Exercise goal:
Could you set down exactly the lines in the records below between the line holding "pose proof (boundary_run" and the line holding "- exists [], post.", inclusive?

Provided records section start

Lemma boundary_loop_run pre fuel : forall files post k, Forall okf (pre ++ files ++ post) -> disjoint (u := u) (pre ++ files ++ post) ->
  ivalid k -> largest_of files k -> (length post < fuel)%nat ->
  exists added post', boundary_loop (user_comparator := u) fuel (pre ++ files ++ post) k files = Done (files ++ added) /\ post = added ++ post' /\
    forall f g, f ∈ files ++ added -> g ∈ post' -> Compare (limit f) (start g) < 0.
Proof.
  induction fuel as [|fuel IH]; intros files post k Hok Hd Hk Hmax Hf; [lia|]. cbn [boundary_loop].
  pose proof (boundary_run pre files post Hok Hd k Hk Hmax) as Hrun.
  destruct (FindSmallestBoundaryFile (pre ++ files ++ post) k) as [f|].
  - destruct Hrun as (post' & -> & Hb). assert (pre ++ files ++ f :: post' = pre ++ (files ++ [f]) ++ post') as Eapp by (by rewrite <- app_assoc).
    rewrite Eapp in *. assert (okf f) as Hff by (rewrite list.Forall_forall in Hok; apply Hok; rewrite !elem_of_app; right; left; right; left).
    pose proof (boundary_above k f Hk Hff Hb) as Hlt. destruct Hff as (Hvs & Hvl & Hle).
    destruct (IH (files ++ [f]) post' (largest f) Hok Hd Hvl) as (added & post'' & -> & -> & Hend).
    + destruct Hmax as [_ Hmax]. split; [exists f; split; [rewrite elem_of_app; right; left|done]|].
      intros g [Hg|Hg]%elem_of_app; [|apply list_elem_of_singleton in Hg as ->; pose proof (cmp_refl (c := icomparator) _ Hvl) as Hr; cbn in Hr; lia].
      assert (okf g) as (_ & Hvg & _) by (rewrite list.Forall_forall in Hok; apply Hok; rewrite !elem_of_app; tauto).
      apply (cmp_trans (c := icomparator) _ k); [done|done|done|by apply Hmax|by apply Z.lt_le_incl].
    + cbn in Hf. lia.
    + exists (f :: added), post''. rewrite <- app_assoc in Hend |- *. done.
  - exists [], post. rewrite app_nil_r. split; [done|]. split; [done|]. intros f g Hf' Hg. specialize (Hrun g Hg). destruct Hmax as [_ Hmax].
    pose proof (Hmax f Hf') as Hle. apply icmp_le in Hle. rewrite list.Forall_forall in Hok.
    destruct (Hok f) as (_ & [_ Hvf] & _); [rewrite !elem_of_app; tauto|]. destruct (Hok g) as ([_ Hvg] & _); [rewrite !elem_of_app; tauto|].
    destruct Hk as [_ Hvk]. apply (cmp_trans_lt_r _ (ExtractUserKey k)); auto. lia.
Qed.
(* ===== verification/LdbDoCompaction.v ===== *)
(** leveldb: the work of a compaction (db/db_impl.cc, DBImpl::DoCompactionWork and the
    functions it calls).

    The loop reads the merged inputs, drops what no snapshot needs and writes the rest to
    new tables.  Files and builders are the class [CompactionEnv], with the contract
    [CompactionEnvLaws].  [compaction_keeps_views]: the work ends; when it succeeds the new
    tables have what is not dropped, and no view of a snapshot that is still in use changes
    when they replace the inputs, if no file of the next level goes on with the user key at
    which its inputs stop.  [compaction_resurrects]: otherwise a deleted key comes back,
    and the code does not prevent it. *)

From Stdlib Require Import Sorting.Sorted SpecFloat.
From stdpp Require Import sorting.
From S2P Require Import Prelude Leb128 LdbCoding LdbStatus LdbFormat LdbIterator LdbTwoLevel LdbMerger LdbTable.
From S2P Require Import LdbVersionEdit LdbDbIter LdbVersion LdbVersionRead LdbBuilder LdbCompaction.
Open Scope Z_scope.

(** * Files and builders *)

(** [E]: the database, as far as outputs need it; [B]: an open file with its builder. *)
Class CompactionEnv (E B : Type) := {
  env_NewFileNumber : E -> Z * E;
  env_Open : E -> Z -> Status * option B * E;
  b_Add : B -> list byte -> list byte -> B;
  b_NumEntries : B -> Z;
  b_FileSize : B -> Z;
  b_Finish : B -> Status * B;
  b_Abandon : B -> B;
  env_Close : E -> B -> Status * E;
  env_Verify : E -> Z -> Z -> Status * E;
}.

Record Output := mk_output { out_number : Z; out_file_size : Z; out_smallest : list byte; out_largest : list byte }.

Section Work.
Context {user_comparator : Comparator} {E B : Type} `{CompactionEnv E B}.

Provided records section end

Task answer:
  pose proof (boundary_run pre files post Hok Hd k Hk Hmax) as Hrun.
  destruct (FindSmallestBoundaryFile (pre ++ files ++ post) k) as [f|].
  - destruct Hrun as (post' & -> & Hb). assert (pre ++ files ++ f :: post' = pre ++ (files ++ [f]) ++ post') as Eapp by (by rewrite <- app_assoc).
    rewrite Eapp in *. assert (okf f) as Hff by (rewrite list.Forall_forall in Hok; apply Hok; rewrite !elem_of_app; right; left; right; left).
    pose proof (boundary_above k f Hk Hff Hb) as Hlt. destruct Hff as (Hvs & Hvl & Hle).
    destruct (IH (files ++ [f]) post' (largest f) Hok Hd Hvl) as (added & post'' & -> & -> & Hend).
    + destruct Hmax as [_ Hmax]. split; [exists f; split; [rewrite elem_of_app; right; left|done]|].
      intros g [Hg|Hg]%elem_of_app; [|apply list_elem_of_singleton in Hg as ->; pose proof (cmp_refl (c := icomparator) _ Hvl) as Hr; cbn in Hr; lia].
      assert (okf g) as (_ & Hvg & _) by (rewrite list.Forall_forall in Hok; apply Hok; rewrite !elem_of_app; tauto).
      apply (cmp_trans (c := icomparator) _ k); [done|done|done|by apply Hmax|by apply Z.lt_le_incl].
    + cbn in Hf. lia.
    + exists (f :: added), post''. rewrite <- app_assoc in Hend |- *. done.
  - exists [], post. rewrite app_nil_r. split; [done|]. split; [done|]. intros f g Hf' Hg. specialize (Hrun g Hg). destruct Hmax as [_ Hmax].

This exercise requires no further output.